▶ **To do**
In the records below, find the line containing "(** * Lemmas on the choice of machines" and the line containing "From stdpp Require"; please repeat exactly the lines from one to the other, both included, and nothing more.

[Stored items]
━━━━━━
(* ===== verification/PlanAssignFacts.v ===== *)
(** * Lemmas on the choice of machines

    [placed] describes one way to place steps on candidates; the slots a step may use are
    counted by [supply], the steps that need them by [need]. *)
From stdpp Require Import base tactics list strings gmap sorting.
From Stdlib Require Import Ascii.
From S2P Require Import Prelude GoStrings GoSort PlanGraph PlanStore PlanAssign.
Open Scope string_scope.

Section Allocate.
Context {unicode : GoUnicode} {text : UuidText}.

(** The steps go one after another, each to a free slot of a candidate it may use: the i-th
    step to the candidate at the i-th position of the third argument. *)
Inductive placed : list DeliveryPlanStep → list assignmentTargetCandidate → list nat → list assignmentTargetCandidate → Prop :=
| placed_nil cs : placed [] cs [] cs
| placed_cons s ss cs i c g cs' : cs !! i = Some c → can_take (requiredAgent s) c = true →
    placed ss (alter reserve i cs) g cs' → placed (s :: ss) cs (i :: g) cs'.

(** ** Counting slots *)

Definition fits (agent : string) (c : assignmentTargetCandidate) : bool :=
  String.eqb agent "" || String.eqb (AgentTarget (Candidate_Key c)) agent.
Definition free (c : assignmentTargetCandidate) : nat := Z.to_nat (Capacity c - Reserved c).
Definition slots (agent : string) (c : assignmentTargetCandidate) : nat := if fits agent c then free c else 0.
Definition supply (agent : string) (cs : list assignmentTargetCandidate) : nat := sum_list (slots agent <$> cs).
Definition wants (agent : string) (s : DeliveryPlanStep) : bool := String.eqb agent "" || String.eqb (requiredAgent s) agent.
Definition need (agent : string) (ss : list DeliveryPlanStep) : nat := length (filter (λ s, wants agent s = true) ss).
Definition enough (ss : list DeliveryPlanStep) (cs : list assignmentTargetCandidate) : Prop := ∀ agent, (need agent ss ≤ supply agent cs)%nat.

Lemma can_take_iff agent c : can_take agent c = true ↔ fits agent c = true ∧ (0 < free c)%nat.
Proof. unfold can_take, fits, free. rewrite andb_true_iff, Z.ltb_lt. split; intros []; split; try done; lia. Qed.
Lemma free_reserve c : (0 < free c)%nat → free c = S (free (reserve c)).
Proof. unfold free, reserve. cbn. lia. Qed.
Lemma slots_reserve agent c : (0 < free c)%nat → slots agent c = ((if fits agent c then 1 else 0) + slots agent (reserve c))%nat.
Proof. intros H. unfold slots. change (fits agent (reserve c)) with (fits agent c). destruct (fits agent c); [by rewrite free_reserve|done]. Qed.
Lemma supply_reserve agent cs : ∀ i c, cs !! i = Some c → (0 < free c)%nat →
  supply agent cs = ((if fits agent c then 1 else 0) + supply agent (alter reserve i cs))%nat.
Proof.
  unfold supply. induction cs as [|x cs IH]; intros [|i] c Hi Hf; try done; cbn in *.
  - injection Hi as ->. rewrite slots_reserve by done. lia.
  - rewrite (IH i c) by done. change (list_alter reserve i cs) with (alter reserve i cs). lia.
Qed.

Lemma elem_of_matching agent cs i : i ∈ matching agent cs ↔ ∃ c, cs !! i = Some c ∧ can_take agent c = true.
Proof.
  unfold matching. rewrite list_elem_of_fmap. setoid_rewrite list_elem_of_filter. setoid_rewrite elem_of_lookup_imap. split.
  - intros ([j c] & -> & Hc & (k & x & [= -> ->] & Hk)). by exists x.
  - intros (c & Hi & Hc). exists (i, c). split; [done|]. split; [done|]. by exists i, c.
Qed.
Lemma supply_matching agent cs : (0 < supply agent cs)%nat → matching agent cs ≠ [].
Proof.
  intros H Hm. assert (∃ i c, cs !! i = Some c ∧ can_take agent c = true) as (i & c & Hi & Hc).
  { clear Hm. unfold supply in H. induction cs as [|c cs IH]; cbn in H; [lia|]. destruct (can_take agent c) eqn:Hc.
    - by exists 0%nat, c.
    - destruct IH as (i & c' & Hi & Hc'); [|by exists (S i), c'].
      apply not_true_iff_false in Hc. rewrite can_take_iff in Hc. unfold slots at 1 in H.
      destruct (fits agent c); [assert (¬ (0 < free c)%nat) by tauto|]; lia. }
  assert (i ∈ matching agent cs) as Hin by (apply elem_of_matching; by exists c). rewrite Hm in Hin. by apply not_elem_of_nil in Hin.
Qed.

Lemma need_cons agent s ss : need agent (s :: ss) = ((if wants agent s then 1 else 0) + need agent ss)%nat.
Proof. unfold need. destruct (wants agent s) eqn:Hw; [by rewrite filter_cons_True|by rewrite filter_cons_False by (by rewrite Hw)]. Qed.
Lemma need_perm agent l1 l2 : l1 ≡ₚ l2 → need agent l1 = need agent l2.
Proof. intros H. unfold need. by rewrite H. Qed.
Lemma enough_perm l1 l2 cs : l1 ≡ₚ l2 → enough l1 cs → enough l2 cs.
Proof. intros Hp H agent. rewrite <-(need_perm agent _ _ Hp). apply H. Qed.
(** A candidate a step may use is counted for every profile that counts the step. *)
Lemma wants_fits agent s c : wants agent s = true → fits (requiredAgent s) c = true → fits agent c = true.
Proof.
  unfold wants, fits. rewrite !orb_true_iff, !String.eqb_eq. intros [->|Heq] H; [by left|]. subst agent. tauto.
Qed.

Lemma placed_enough ss cs g cs' : placed ss cs g cs' → enough ss cs.
Proof.
  induction 1 as [cs|s ss cs i c g cs' Hi Hc _ IH]; intros agent; [cbn; lia|].
  apply can_take_iff in Hc as [Hf Hfree]. rewrite need_cons, (supply_reserve agent cs i c) by done. specialize (IH agent).
  destruct (wants agent s) eqn:Hw; [rewrite (wants_fits _ _ _ Hw Hf)|]; lia.
Qed.

(** ** The allocation *)

(** Constrained steps come before flexible ones. *)
Definition constrained_first (ss : list DeliveryPlanStep) : Prop :=
  StronglySorted (λ a b, requiredAgent a = "" → requiredAgent b = "") ss.

Definition put (targets : gmap uuid assignmentTarget) (p : DeliveryPlanStep * assignmentTarget) : gmap uuid assignmentTarget :=
  <[Step_ID p.1 := p.2]> targets.
Definition key_at (cs : list assignmentTargetCandidate) (i : nat) : assignmentTarget :=
  match cs !! i with Some c => Candidate_Key c | None => zeroTarget end.
Lemma key_at_reserve cs i j : key_at (alter reserve i cs) j = key_at cs j.
Proof. unfold key_at. rewrite list_lookup_alter. destruct (decide (i = j)) as [->|]; [by destruct (cs !! j)|done]. Qed.

Lemma allocate_run ss : ∀ cs cursors targets targets' cs', allocate ss cs cursors targets = Ok (targets', cs') →
  ∃ g, placed ss cs g cs' ∧ targets' = foldl put targets (zip ss (key_at cs <$> g)).
Proof.
  induction ss as [|s ss IH]; intros cs cursors targets targets' cs' H; cbn [allocate] in H.
  { injection H as <- <-. exists []. split; [constructor|done]. }
  remember (matching (requiredAgent s) cs) as free eqn:Hfree. destruct free as [|i0 free0]; [done|].
  set (cursor := (default 0%nat (cursors !! requiredAgent s) `mod` length (i0 :: free0))%nat) in *.
  destruct (lookup_lt_is_Some_2 (i0 :: free0) cursor) as [i Hi]; [apply Nat.mod_upper_bound; cbn; lia|].
  change (default 0%nat (cursors !! requiredAgent s) `mod` length (i0 :: free0))%nat with cursor in H.
  rewrite Hi in H. cbn [default from_option] in H. pose proof (list_elem_of_lookup_2 _ _ _ Hi) as Hin.
  rewrite Hfree in Hin. apply elem_of_matching in Hin as (c & Hc & Htake).
  apply IH in H as (g & Hg & ->). exists (i :: g). split; [by econstructor|].
  assert (key_at (alter reserve i cs) <$> g = key_at cs <$> g) as Heq by (apply list_fmap_ext; intros _ j _; apply key_at_reserve).
  change (id i) with i. rewrite Heq. reflexivity.
Qed.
━━━━━━
▶ **Your response**
(** * Lemmas on the choice of machines

    [placed] describes one way to place steps on candidates; the slots a step may use are
    counted by [supply], the steps that need them by [need]. *)
From stdpp Require Import base tactics list strings gmap sorting.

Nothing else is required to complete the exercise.